(** the tests do not run.  From every state of the heap of 1 MB, the test of the block cache asks for a device of 1 MB, does
    not get it, and clears the memory at [NULL]. *)
Theorem run_ext2_tests_undefined now read_buffer heap : heap_wf heap -> run_ext2_tests now read_buffer heap = None.
Proof.
  intros Hh. unfold run_ext2_tests, test_block_cache.
  destruct (malloc_cases heap 24 Hh) as [[-> _]|(h1 & -> & H1 & Hw)]; [unfold size_ok, HEAP_SIZE; lia|done|].
  destruct (malloc_cases h1 (1024 * 1024) Hw) as [[-> _]|(h2 & -> & H2 & Hw2)]; [unfold size_ok, HEAP_SIZE; lia|done|].
  unfold heap_wf, HEAP_SIZE in *. lia.
Qed.

Lemma run_ext2_tests_undefined_witness : run_ext2_tests 0 (replicate 1024 0) 4096 = None.
Proof. apply (run_ext2_tests_undefined 0 (replicate 1024 0) 4096). split; done. Defined.

(** With a device that fits, the cache passes the test: one hit and no miss. *)
Example test_cache_passes :
  test_cache 0 (replicate 1024 0) (TestDevice (replicate (Z.to_nat 16384) 0) 16384 1024) 0 =
  Some (str "  Cache hits: 1, misses: 0" ++ [10] ++ line "  PASS: Block cache test passed").
Proof. vm_compute. reflexivity. Qed.

End CacheTest.
Lemma gdb_packet_correct_witness :
  exists s1 s2 pkt, gdbstub_input X86_64 (replicate 512 0) [43; 35; 36; 103] stub0 = Some s1 /\ stub_ok s1 /\
    gdbstub_input X86_64 (replicate 512 0) (framed [113; 67]) s1 = Some s2 /\ stub_ok s2 /\
    enabled (gdb_state s2) = true /\ connected (gdb_state s2) = negb (ends [113; 67]) /\
    out s2 = out s1 ++ log [113; 67] ++ pkt /\ ~ In 36 (log [113; 67]) /\
    match reply [113; 67] with Some t => receive pkt = Some (t, []) | None => pkt = [] end.
Proof.
  apply (gdb_packet_correct X86_64 (replicate 512 0) eq_refl stub0 [43; 35; 36; 103] [113; 67] eq_refl stub0_ok eq_refl);
    [by repeat constructor|done].
Defined.

Lemma gdb_registers_overflow_witness : gdb_handle_packet AARCH64 (replicate 512 0) [103; 0] stub0 = None.
Proof. exact (gdb_registers_overflow AARCH64 (replicate 512 0) eq_refl stub0 eq_refl). Defined.

End Gdbstub.
(* ===== verification/Virtio.v ===== *)
(** * The virtio drivers: [src/drivers/block/virtio_blk.c] and [src/drivers/net/virtio_net.c]

    Both drivers keep one device in a static pointer and register it.  The data
    pointer of a registered device is its heap address; an object of the heap starts
    as zeros, since the heap is a static array and is never reused.  Messages are
    left out. *)
From Stdlib Require Import String.
From S2P Require Import Prelude KernelLib Device.
Import CString Memory.
Open Scope list_scope.
Open Scope Z_scope.

Module Virtio.

(** ** Block device *)
Definition VIRTIO_BLK_T_IN : Z := 0.
Definition VIRTIO_BLK_T_OUT : Z := 1.

Record virtio_blk_req := BlkReq { req_type : Z; reserved : Z; sector : Z; req_data : bytes; req_status : Z }.

Record virtio_blk_device := BlkDevice {
  base_addr : Z;
  capacity : Z;
  block_size : Z;
  readonly : bool;
  blk_pci_dev : option Z
}.
Definition sizeof_blk : Z := 32.

(** The request is a local variable; [undef] is what it holds before. *)
Definition virtio_blk_read_block (device : option virtio_blk_device) (block_num : Z) (buffer : option bytes)
    : option (Z * option bytes) :=
  match device, buffer with
  | Some dev, Some buf =>
      if capacity dev <=? block_num then Some (ERR_INVALID, buffer)
      else
        let req := BlkReq VIRTIO_BLK_T_IN 0 block_num (replicate 512 0) 255 in
        buf ← memcpy_loop 512 buf 0 (req_data req) 0;
        Some (512, Some buf)
  | _, _ => Some (ERR_INVALID, buffer)
  end.
Lemma bar_cases :
  bar_of (cfg h) b d f i =
    if Z.land x 6 =? 4 then (Z.lor (u64 (Z.shiftl (cfg h b d f (20 + 4 * i)) 32)) (x - x mod 16), 18446744073709551616 - 4294967296 + 2 ^ k)
    else (x - x mod 16, 2 ^ k).
Proof.
  unfold bar_of. fold x. pose proof (cfg_u32 h b d f (16 + 4 * i)) as Hx. fold x in Hx.
  rewrite (size_mask_spec _ _ _ _ _ k), land_base by (done || lia). rewrite memory.
  rewrite (proj2 (Z.eqb_neq x 0)), (proj2 (Z.eqb_neq x 4294967295)) by tauto. cbn [orb negb Z.eqb].
  pose proof (Z.pow_pos_nonneg 2 k ltac:(lia) ltac:(lia)). assert (2 ^ k <= 2 ^ 31) by (apply Z.pow_le_mono_r; lia).
  change (2 ^ 31) with 2147483648 in *. assert (Z.lnot (4294967296 - 2 ^ k) + 1 = 2 ^ k - 4294967296) as -> by (unfold Z.lnot; lia).
  destruct (Z.land x 6 =? 4); f_equal.
  - unfold u64. rewrite <- (Z.mod_add _ 1) by lia. rewrite Z.mod_small by lia. lia.
  - unfold u32. rewrite <- (Z.mod_add _ 1) by lia. rewrite Z.mod_small by lia. lia.
Qed.

(** the size of a 32-bit memory register is found: [pci_read_bar] returns its
    base and [2 ^ k], and all registers are as before. *)
Theorem pci_bar_size_correct : Z.land x 6 <> 4 ->
  exists h', pci_read_bar h b d f i = (h', x - x mod 16, Some (2 ^ k)) /\
    forall b' d' f' r', cfg h' b' d' f' r' = cfg h b' d' f' r'.
Proof.
  intros H6. destruct (bar_read h (cfg h) b d f i) as (h' & E & Hh'); [done|done|done|]. exists h'. split; [|done].
  rewrite E, bar_cases. by rewrite (proj2 (Z.eqb_neq _ _)).
Qed.

(** the size of a 64-bit memory register is wrong: the upper half of the mask
    is taken to be zero, and [pci_read_bar] reports almost [2 ^ 64] bytes. *)
Theorem pci_bar64_size_wrong : Z.land x 6 = 4 ->
  exists h' base, pci_read_bar h b d f i = (h', base, Some (18446744073709551616 - 4294967296 + 2 ^ k)).
Proof.
  intros H6. destruct (bar_read h (cfg h) b d f i) as (h' & E & Hh'); [done|done|done|]. eexists h', _.
  rewrite E, bar_cases. rewrite H6. done.
Qed.
End bar.

(** Base address register [i] is a memory register of 32 bits with [2 ^ k] bytes. *)
Definition memory32 c (b d f i k : Z) : Prop :=
  let x := c b d f (16 + 4 * i) in
  4 <= k < 32 /\ rw b d f (16 + 4 * i) = 4294967296 - 2 ^ k /\ x mod 2 ^ k < 16 /\ Z.land x 1 = 0 /\ Z.land x 6 <> 4 /\ x <> 0 /\ x <> 4294967295.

+---+

**ASSIGNED TASK**
Of the entries above, repeat exactly the lines between the line with "rewrite E, bar_cases. rewrite H6. done." and the line with "let x := c b d f (16 + 4 * i) in", inclusive, and no others.

**TASK RESULT**
  rewrite E, bar_cases. rewrite H6. done.
Qed.
End bar.

(** Base address register [i] is a memory register of 32 bits with [2 ^ k] bytes. *)
Definition memory32 c (b d f i k : Z) : Prop :=
  let x := c b d f (16 + 4 * i) in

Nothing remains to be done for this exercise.